Por: Matemática Divertida - Malba Tahan
Notas do editor:
1) Este estudo é de autoria de Marcelo Sávio, que foi, durante algum tempo, amigo virtual do Paulo Bouhid, confrade nosso, também virtual (viva a internet), que me enviou por e-mail. Achou oportuno por estarmos num ano bissexto. Como o texto é bastante didático, não obstante a complexidade do tema, e bem documentado, fruto de profícuo trabalho de pesquisa (vide a bibliografia), acho que seria útil ajudar em sua divulgação, embora sem a autorização do autor. Se e quando houver objeção do Marcelo Sávio, retirarei do ar deletando a publicação.
2) O trabalho é antigo, por isso, no original, inicia com : "O próximo ano de 2008 será bissexto". Tomei a liberdade de modificar para aludir a este ano corrente.
21 comentários:
Já pensou no que irá fazer neste dia a mais?
Como é uma segunda-feira, se não tiver jogo do Vasco (ainda), pretendo descansar e me recuperar do intenso fim de semana...
Boa ideia, Paulo.
KKKKKKKK
Eventualmente tem sido acrescido 1 segundo em determinados anos (não me pergunte quais foram) para acertar essas coisas sem a necessidade de tirar um dia inteiro no futuro.
Contudo, para me manter no tema, eu proporia que o dia a ser retirado fosse em 4884, em vez de 4882. Por quê? Não faria muita diferença depois de 3300 anos adiar 2 anos o acerto. Com minha proposta, 4882 continuaria com 365 dias e 4884, que seria bissexto, deixaria de sê-lo, mantendo-se com 365 dias. Isso dá à coisa uma aparência de maior naturalidade, além de 4884 ser um número bonito.

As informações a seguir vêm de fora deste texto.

(** [coalesce] on a freshly freed block restores the invariant and
    returns the merged free block. *)
Lemma coalesce_spec s bs1 sz bs2 fl :
  Fresh s bs1 sz bs2 fl ->
  exists r s',
    coalesce (mem_start_brk s + 16 + total bs1) s = Ret r s' /\
    coalesced s (bs1 ++ (sz, false) :: bs2) sz r s'.
Proof.
  intros F. assert (F' := F). destruct F' as [R _].
  destruct (prev_tags _ _ _ _ _ R) as [psz [pal [Hlast [Hpf [Hph [Hpr [Hp8 Hplo]]]]]]].
  destruct (next_tag _ _ _ _ _ _ R) as [nsz [nal [Hhd [Hnh [Hnr Hn8]]]]].
  pose proof (layout_mid (mem_start_brk s + 16) bs1 sz false bs2) as Hbp.
  pose proof (Rep_entry _ _ _ _ _ _ R Hbp) as [Hb1 [Hb2 [Hb3 [Hb4 [Hb5 _]]]]].
  set (bp := mem_start_brk s + 16 + total bs1) in *.
  unfold coalesce.
  rewrite (run_PREV_BLKP _ _ _ _ _ _ _ _ R Hlast). fold bp.
  unfold FTRP at 1. rewrite bind_assoc. unfold HDRP at 1. unfold WSIZE, DSIZE.
  rewrite bind_GET_SIZE by (apply (Rep_in_arena _ _ _ _ _ R); lia).
  rewrite (size_of_tag _ _ psz pal) by (try exact Hph; lia). rewrite bind_ret_l.
  replace (bp - psz + psz - 8) with (bp - 8) by lia.
  rewrite bind_GET_ALLOC by (apply (Rep_in_arena _ _ _ _ _ R); lia).
  rewrite (alloc_of_tag _ _ psz pal) by (try exact Hpf; lia).
  rewrite (run_NEXT_BLKP _ _ _ _ _ _ _ R Hbp).
  unfold HDRP at 1. unfold WSIZE.
  rewrite bind_GET_ALLOC by (apply (Rep_in_arena _ _ _ _ _ R); lia).
  rewrite (alloc_of_tag _ _ nsz nal) by (try exact Hnh; lia).
  rewrite (run_GET_SIZE_hdr _ _ _ _ _ _ _ R Hbp).
  destruct pal, nal; cbn [b2z Z.eqb negb andb].
  - (* both allocated *)
    destruct (coalesce_alloc_alloc _ _ _ _ _ F) as [s' [Hrun [Hc _]]].
    + rewrite Hlast. reflexivity.
    + rewrite Hhd. reflexivity.
    + exists bp, s'. split; [exact Hrun|exact Hc].
  - (* successor free *)
    destruct bs2 as [|[nsz' nal'] bs2']; [discriminate|].
    cbn [hd] in Hhd. injection Hhd as -> ->.
    unfold HDRP at 1. unfold WSIZE.
    rewrite bind_GET_SIZE by (apply (Rep_in_arena _ _ _ _ _ R); lia).
    rewrite (size_of_tag _ _ nsz false) by (try exact Hnh; lia).
    cbv zeta.
    destruct (coalesce_alloc_free _ _ _ _ _ _ F) as [s' [Hrun [Hc _]]].
    + rewrite Hlast. reflexivity.
    + exists bp, s'. split; [exact Hrun|exact Hc].
  - (* predecessor free *)
    destruct (last_not_default _ _ Hlast) as [bs1' ->].
    unfold HDRP at 1. unfold WSIZE.
    rewrite bind_GET_SIZE by (apply (Rep_in_arena _ _ _ _ _ R); lia).
    rewrite (size_of_tag _ _ psz false) by (try exact Hph; lia).
    cbv zeta.
    destruct (coalesce_free_alloc _ _ _ _ _ _ F) as [s' [Hrun [Hc _]]].
    + rewrite Hhd. reflexivity.
    + exists (mem_start_brk s + 16 + total bs1'), s'.
      assert (E : bp - psz = mem_start_brk s + 16 + total bs1')
        by (unfold bp; rewrite total_app; cbn [total]; lia).
      rewrite E. split; [exact Hrun|exact Hc].
  - (* both free *)
    destruct (last_not_default _ _ Hlast) as [bs1' ->].
    destruct bs2 as [|[nsz' nal'] bs2']; [discriminate|].
    cbn [hd] in Hhd. injection Hhd as -> ->.
    assert (Hnx : In (bp + sz, nsz, false)
                     (layout (mem_start_brk s + 16)
                        (((bs1' ++ [(psz, false)]) ++ [(sz, false)]) ++ (nsz, false) :: bs2'))).
    { replace (bp + sz) with (mem_start_brk s + 16 + total ((bs1' ++ [(psz, false)]) ++ [(sz, false)]))
        by (unfold bp; rewrite (total_app _ [(sz, false)]); cbn [total]; lia).
      apply layout_mid. }
    rewrite <- (app_assoc _ [(sz, false)]) in Hnx. cbn [app] in Hnx.
    pose proof (Rep_entry _ _ _ _ _ _ R Hnx) as [Hx1 [Hx2 [Hx3 [_ [_ [_ Hnf]]]]]].
    unfold HDRP at 1. unfold WSIZE.
    rewrite bind_GET_SIZE by (apply (Rep_in_arena _ _ _ _ _ R); lia).
    rewrite (size_of_tag _ _ psz false) by (try exact Hph; lia).
    rewrite (run_FTRP _ _ _ _ _ _ _ R Hnx).
    rewrite bind_GET_SIZE by (apply (Rep_in_arena _ _ _ _ _ R); lia).
    rewrite (size_of_tag _ _ nsz false) by (try exact Hnf; lia).
    cbv zeta.
    destruct (coalesce_free_free _ _ _ _ _ _ _ F) as [s' [Hrun [Hc _]]].
    exists (mem_start_brk s + 16 + total bs1'), s'.
    split; [exact Hrun|exact Hc].
Qed.

(* ----------------------------------------------------------------- *)
(** *** More on flags *)

Lemma adjacent_free_mid_inv bs1 b bs2 :
  adjacent_free (flags (bs1 ++ b :: bs2)) = false ->
  adjacent_free (flags bs1) = false /\ adjacent_free (flags bs2) = false.
Proof.
  rewrite flags_app, adjacent_free_app. cbn [flags map].
  rewrite adjacent_free_cons. fold (flags bs2).
  generalize (adjacent_free (flags bs1)) (adjacent_free (flags bs2))
             (last (flags bs1) true) (hd true (flags bs2)).
  intros x1 x2 x3 x4. destruct x1, x2, x3, x4, (snd b); cbn; intros H; try discriminate; auto.
Qed.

Freddy, a respeito desse "segundo" a que vc se refere, dê ma olhada neste vídeo. Eu o legendei em português, mas - não me pergunte p q - não o carreguei no Youtube (ficou com 176 Mb). Lá pelo final ele fala nos relógios atômicos e nesse "segundo" que, ora é acrescentado, ora é retirado:
"What if the Earth stopped spinning"
https://www.youtube.com/watch?v=K0-GxoJ_Pcg
Freddy, decidi carregar no Youtube o vídeo de que falei acima. Daqui a pouco estará aqui:
https://youtu.be/7EbZDxof8WI
Pela lei, quem nasce em 29 de fevereiro, em que dia completa a maioridade? Se, por exemplo, nascer este ano. Deixa de ser "dimenor" em 28 de fevereiro de 2034 ou em 1º de março daquele ano?
Agora é aos dezoito anos?
Assisti o vídeo.
Bastante interessante e esclarecedor.
Significa, portanto, outro tipo de instabilidade na contagem do tempo, diferente da que gerou a conta dos bissextos.
Abraço
freddy
Tive distensão cerebral lendo o post e os comentários.
Vou esperar pela incursão da KAYLA. da ANA e da ALESSANDRA, para depois postar o que penso do assunto.
O lado feminino é sábio nessas horas.
Ah, Riva. Este post muito esclarecedor, que se percebe, é resultado de horas e horas de estudo, revela uma interessante teoria que complementa ou se opõe a outras tantas que já foram divulgadas. Parabenizo o autor embora devo confessar que não muda nada na minha vida.
Na minha ignorância chego até a cogitar a indicação deste post para o troféu de cultura inútil. Sorry.
Mesmo tendo cochilado lá pelo terceiro parágrafo o post teve se valor. Não deu nenhum gancho para futebol ou política. Ashuashuashua.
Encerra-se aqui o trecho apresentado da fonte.